By the time Arcade Fire came out with The Suburbs, I realized that I felt like I had in high school. I was eagerly anticipating the latest epic from my favorite band, wondering if it could be the masterpiece I hoped for (like when I had pre-ordered Achtung Baby – the first CD I bought with my own money – so I could be guaranteed a copy on release day). And then The Suburbs was everything I had hoped for. It spoke to me of things I knew well: the loneliness of being a teenager, the endlessness of suburbia, the comfort of home, the innocence of youth, and the questioning of everything your life has become since leaving those things behind. These were feelings I knew well, these feelings were true. When I saw that The Suburbs had debuted at #1 in the U.S. and the U.K., I didn’t just feel happy that an album I liked was doing well. I felt like I wasn’t alone.
I think a lot of people around my age (early thirties) have similar stories. Maybe the specifics are different (maybe you prefer The Decemberists to Arcade Fire), but they’re essentially the same. Just when we thought we might be done finding any new music, we were captivated by this new wave of music that we just thought was so…good. After my initial conversion to this past decade’s “indie rock,” it took a while for me to understand that there were also “indie” fans that had a very different story. For a couple of years there in the early to mid-2000s our paths may have crossed, but looking back it seems that we were moving in very different directions. And now I know when to expect the inevitable backlash…

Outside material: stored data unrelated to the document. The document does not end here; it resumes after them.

(* ===== verification/PmHdlcLink.v ===== *)
(** * The modem's frames, received by the library's HDLC receiver

    Two independent implementations of the line: [HDLC] of the modem
    (src/t38modem/hdlc.cxx) packs a frame, [hdlc_rx] of spandsp (src/hdlc.c)
    unpacks the bits. *)
From S2P Require Import Prelude Crc HdlcFrame HdlcRx HdlcDecode HdlcTx HdlcLink DataStream EngineBase Dle PmHdlc PmHdlcTx PmHdlcRx.

(** Fewer than eight bits of the last flag may still be held. *)
Lemma receive_held threshold n l bits tail : Z.max 1 threshold <= Z.of_nat n ->
  fits HdlcTx.HDLC_MAXFRAME_LEN (reversed l) -> bytes l -> (length tail < 8)%nat ->
  bits ++ tail = frame_line (concat (repeat flag n)) l 0 ->
  (put_bits (hdlc_rx_init false true threshold true) bits).2 =
    [FrameStatus SIG_STATUS_FRAMING_OK; Frame (reversed l) (zlen l) true].
Proof.
  intros Hn Hf Hl Ht E. rewrite frame_line_good in E by done.
  set (f := reversed l) in *.
  assert (concat (repeat flag n) ++ frame_bits (f ++ @fc_sequence fc_crc16 (crc_itu16_calc f 0xFFFF)) ++ flag =
    (flags n ++ queue_line 2 0 [f] ++ flags 0) ++ flag) as Ea.
  { cbn [queue_line frames_line map concat]. rewrite !app_nil_r, fc_sequence_16, <- !app_assoc.
    unfold with_check. cbn [Z.eqb Pos.eqb]. by rewrite crc_itu16_append_split by apply bytes_reversed. }
  rewrite Ea in E. destruct (receive_stream false true threshold n 0 0 [f] Hn) as (s1 & E1 & C1); [by constructor|].
  cbn beta iota zeta in E1. set (line := flags n ++ queue_line 2 0 [f] ++ flags 0) in *.
  apply app_eq_inv in E as [(x & Eb & Ex)|(x & Eb & Ex)].
  2: { apply (f_equal length) in Ex. rewrite length_app in Ex. simpl in Ex. lia. }
  destruct (idle_flag s1 C1) as (s2 & E2 & _). destruct (put_bits s1 x) as [s3 e3] eqn:E3.
  assert (e3 = []) as ->.
  { destruct (put_bits s3 tail) as [s4 e4] eqn:E4.
    pose proof (put_bits_app _ _ _ _ _ _ _ E3 E4) as E5. rewrite <- Ex, E2 in E5.
    injection E5 as _ E5. symmetry in E5. by apply app_eq_nil in E5 as [? _]. }
  rewrite Eb, (put_bits_app _ _ _ _ _ _ _ E1 E3). cbn [snd]. rewrite app_nil_r.
  cbn [good_frames_report map]. unfold f, reversed. by rewrite length_map.
Qed.

(** C15: a frame of 1 to 400 octets that the modem packs, with at least as many
    flags before it as the receiver wants, is delivered by spandsp's receiver
    from the bits the modem gives out: framing is reported once, then exactly
    this frame, good, with the bits of its octets reversed - whatever the
    portions in which the frame is fed and the raw octets are read, and though
    the modem holds back the last bits. *)
Theorem pm_hdlc_link (h0 : HDLC) (id : positive) (n : nat) (threshold limit : Z) (evs : list feeding) :
  rawByteLen h0 = 0 -> rawOnes h0 = 0 -> Forall valid_read evs -> Z.max 1 threshold <= Z.of_nat n ->
  bytes (fed_data evs) -> 0 < zlen (fed_data evs) <= HdlcTx.HDLC_MAXFRAME_LEN ->
  exists out1 h1 s1,
    transfer (GetRawStart (PutHdlcData h0 (Some id)) n) (pipe_new limit) evs = Some (out1, h1, s1) /\
    exists enough, forall counts, Forall (fun c => 1 <= c) counts -> (enough <= length counts)%nat ->
    exists out2 h2 s2,
      transfer h1 (pipe_put_eof s1) (map Read counts) = Some (out2, h2, s2) /\
      (put_bits (hdlc_rx_init false true threshold true) (line_bits (out1 ++ out2))).2 =
        [FrameStatus SIG_STATUS_FRAMING_OK; Frame (reversed (fed_data evs)) (zlen (fed_data evs)) true].
Proof.
  intros L O Hv Hn Hb Hl.
  destruct (frame_sent h0 id n limit 0 evs) as (out1 & h1 & s1 & E1 & D1 & enough & H); [lia|done|done|].
  exists out1, h1, s1. split; [done|]. exists enough. intros counts Hc He.
  destruct (H counts Hc He) as (out2 & h2 & s2 & E2 & El & L2 & _). exists out2, h2, s2.
  assert (pipe_set_diag (pipe_put_eof s1) 0 = pipe_put_eof s1) as Es.
  { unfold pipe_set_diag, pipe_put_eof. destruct s1 as [o e g t]. cbn in D1 |- *. by subst. }
  rewrite Es in E2. split; [done|]. 
  apply (receive_held threshold n (fed_data evs) _ (held h2)); [done|split; [apply bytes_reversed|]|done| |].
  - unfold reversed. by rewrite length_map.
  - unfold held. rewrite length_msb_bits. lia.
  - rewrite El. unfold held at 1. by rewrite L.
Qed.

Lemma pm_hdlc_link_witness : exists out1 h1 s1,
  transfer (GetRawStart (PutHdlcData (HDLC_new 0 0 0) (Some 1%positive)) 10) (pipe_new 0)
    [Feed [0xFF]; Read 100; Feed [0xC0; 0x7E]] = Some (out1, h1, s1) /\
  exists enough, forall counts, Forall (fun c => 1 <= c) counts -> (enough <= length counts)%nat ->
  exists out2 h2 s2,
    transfer h1 (pipe_put_eof s1) (map Read counts) = Some (out2, h2, s2) /\
    (put_bits (hdlc_rx_init false true 5 true) (line_bits (out1 ++ out2))).2 =
      [FrameStatus SIG_STATUS_FRAMING_OK; Frame (reversed [0xFF; 0xC0; 0x7E]) 3 true].
Proof.
  refine (pm_hdlc_link (HDLC_new 0 0 0) 1%positive 10 5 0 [Feed [0xFF]; Read 100; Feed [0xC0; 0x7E]] _ _ _ _ _ _).
  - reflexivity.
  - reflexivity.
  - repeat constructor. cbn. lia.
  - cbn. lia.
  - apply (bool_decide_unpack _). vm_compute. exact I.
  - split; reflexivity || (vm_compute; discriminate).
Defined.

(** ** Packed, and found again *)

Lemma hunt_flags k t : hunt (concat (repeat flag (S k)) ++ t) = (true, concat (repeat flag k) ++ t).
Proof.
  cbn [repeat concat]. rewrite <- app_assoc. set (q := concat (repeat flag k) ++ t).
  pose proof (at_flag_flag q) as H. cbn [flag app] in *. rewrite hunt_step by (simpl; lia). by rewrite H.
Qed.

Lemma fcs_sent_check l d : exists a b, fcs_sent d l = [a; b] /\ is_byte a /\ is_byte b /\
  (a * 256 + b =? fcs_word (build FCS_new l)) = (d .& diagErrorMask =? 0).
Proof.
  unfold fcs_sent. set (w := fcs_word (build FCS_new l)).
  assert (0 <= w < 2 ^ 16) as Hw by by apply wrap_range. clearbody w.
  eexists _, _. split; [reflexivity|]. 
  assert (u8 (w .& 0xFF) = w mod 256) as -> by (rewrite land_255; by rewrite wrap_wrap).
  assert (u8 (w .>> 8) = w / 256) as ->.
  { rewrite Z.shiftr_div_pow2 by lia. apply wrap_id. split; [apply Z.div_pos; lia|apply Z.div_lt_upper_bound; lia]. }
  pose proof (Z.div_mod w 256). pose proof (Z.mod_pos_bound w 256).
  assert (0 <= w / 256 < 256) by (split; [apply Z.div_pos; lia|apply Z.div_lt_upper_bound; lia]).
  split; [destruct (_ =? 0); [done|apply is_byte_u8]|]. split; [unfold is_byte; lia|].
  destruct (d .& diagErrorMask =? 0); [lia|]. apply Z.eqb_neq. unfold wrap. change (2 ^ 8) with 256.
  destruct (decide (w / 256 = 255)) as [E|]; [rewrite E in *; change ((255 + 1) mod 256) with 0; lia|].
  rewrite Z.mod_small by lia. lia.
Qed.

(** C16: what one side packs the other finds: for a frame of any octets, with at
    least one flag before it, sent and received in any portions, the receiver
    gives out the octets and says that the check octets are right exactly when
    the sender's stream had no error marked; it is then ready for the next
    frame, only bits of the last flag being left. *)
Theorem pm_hdlc_roundtrip (tx rx : HDLC) (id id' : positive) (n : nat) (limit limit' diag : Z) (evs : list feeding) :
  rawByteLen tx = 0 -> rawOnes tx = 0 -> rawByteLen rx = 0 -> Forall valid_read evs -> bytes (fed_data evs) ->
  exists out1 h1 s1,
    transfer (GetRawStart (PutHdlcData tx (Some id)) (S n)) (pipe_new limit) evs = Some (out1, h1, s1) /\
    exists enough, forall counts, Forall (fun c => 1 <= c) counts -> (enough <= length counts)%nat ->
    exists out2 h2 s2,
      transfer h1 (pipe_set_diag (pipe_put_eof s1) diag) (map Read counts) = Some (out2, h2, s2) /\
      forall evs' counts', Forall valid_read evs' -> fed_data evs' = out1 ++ out2 ->
        Forall (fun c => 1 <= c) counts' -> (length (fed_data evs) < length counts')%nat ->
        exists in1 h3 s3 in2 h4 s4,
          transfer (GetHdlcStart (PutRawData rx (Some id')) true) (pipe_new limit') evs' = Some (in1, h3, s3) /\
          transfer h3 s3 (map Read counts') = Some (in2, h4, s4) /\
          in1 ++ in2 = fed_data evs /\ isFcsOK h4 = (diag .& diagErrorMask =? 0) /\
          exists x, held h4 ++ line_bits (p_octets s4) ++ x = flag.
Proof.
  intros L O L' Hv Hb.
  destruct (frame_sent tx id (S n) limit diag evs) as (out1 & h1 & s1 & E1 & _ & enough & H); [lia|done|done|].
  exists out1, h1, s1. split; [done|]. exists enough. intros counts Hc He.
  destruct (H counts Hc He) as (out2 & h2 & s2 & E2 & El & L2 & _). exists out2, h2, s2. split; [done|].
  intros evs' counts' Hv' Ef Hc' Hn'.
  destruct (fcs_sent_check (fed_data evs) diag) as (a & b & Eab & Ha & Hbb & Hab).
  unfold frame_line in El. rewrite Eab in El. unfold held in El at 2. rewrite L in El. cbn [Z.to_nat msb_bits app] in El.
  rewrite !(app_assoc _ flag flag), !(app_assoc _ _ flag) in El.
  apply app_eq_inv in El as [(x & Eb & Ex)|(x & Eb & Ex)].
  2: { apply (f_equal length) in Ex. unfold held in Ex. rewrite length_app, length_msb_bits in Ex. simpl in Ex. lia. }
  destruct (frame_found (PutRawData rx (Some id')) (pipe_new limit') true n (fed_data evs) a b x evs' counts')
    as (in1 & h3 & s3 & in2 & h4 & s4 & F1 & F2 & F3 & _ & F5 & F6); try done; [cbn; lia| |].
  { rewrite Ef. unfold held. change (rawByteLen (PutRawData _ _)) with (rawByteLen rx). rewrite L'.
    cbn [Z.to_nat msb_bits app pipe_new p_octets]. rewrite Eb, <- !app_assoc. apply hunt_flags. }
  exists in1, h3, s3, in2, h4, s4. split; [done|]. split; [done|]. split; [done|]. split; [by rewrite F5|].
  exists (held h2). by rewrite app_assoc, F6.
Qed.

Lemma pm_hdlc_roundtrip_witness : exists out1 h1 s1,
  transfer (GetRawStart (PutHdlcData (HDLC_new 1 2 3) (Some 1%positive)) 3) (pipe_new 0) [Feed [0xFF; 0x13; 0x7E]] = Some (out1, h1, s1) /\
  exists enough, forall counts, Forall (fun c => 1 <= c) counts -> (enough <= length counts)%nat ->
  exists out2 h2 s2,
    transfer h1 (pipe_set_diag (pipe_put_eof s1) diagBadFcs) (map Read counts) = Some (out2, h2, s2) /\
    forall evs' counts', Forall valid_read evs' -> fed_data evs' = out1 ++ out2 ->
      Forall (fun c => 1 <= c) counts' -> (3 < length counts')%nat ->
      exists in1 h3 s3 in2 h4 s4,
        transfer (GetHdlcStart (PutRawData (HDLC_new 1 2 3) (Some 2%positive)) true) (pipe_new 0) evs' = Some (in1, h3, s3) /\
        transfer h3 s3 (map Read counts') = Some (in2, h4, s4) /\
        in1 ++ in2 = [0xFF; 0x13; 0x7E] /\ isFcsOK h4 = false /\
        exists x, held h4 ++ line_bits (p_octets s4) ++ x = flag.
Proof.
  refine (pm_hdlc_roundtrip (HDLC_new 1 2 3) (HDLC_new 1 2 3) 1%positive 2%positive 2 0 0 diagBadFcs
    [Feed [0xFF; 0x13; 0x7E]] _ _ _ _ _); try reflexivity.
  - repeat constructor.
  - apply (bool_decide_unpack _). vm_compute. exact I.
Defined.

I went to see The Decemberists in Boston with my wife last week. She had always loved the band, whereas I hadn’t liked them much until their latest record. We were struck by how diverse the audience was in age, appearance, attitude, etc. Six or seven years ago we would have been trying to fit in with a more monolithic audience – younger, cooler. But now, looking around, we were both surprised and comforted by the sight of other couples like us, having a rare night out to see our old friends, The Decemberists. You see, we had grown up. I enjoyed the show. I found the band endearing, where I used to find them annoying. It seemed they had grown up, too. I felt in this a kinship between us. From the stage, Colin Meloy smiled: “I’d like to apologize for ruining indie rock… Did you guys read that?” I didn’t know what he was referencing at the time, but after a quick Google search I found the Boston Phoenix article. It was written by an “indie” fan who seemed angered somehow by me, Colin, and all the thirty-ish couples at the show, someone who couldn’t quite figure out what bothered him so much about all of us who didn’t feel guilty about The Decemberists having a #1 record. I think I have an idea what was bothering him, though, even if he doesn’t. When I read the article, I realized the extent to which we are in the midst a struggle for the soul of rock music – and that’s something worth fighting for.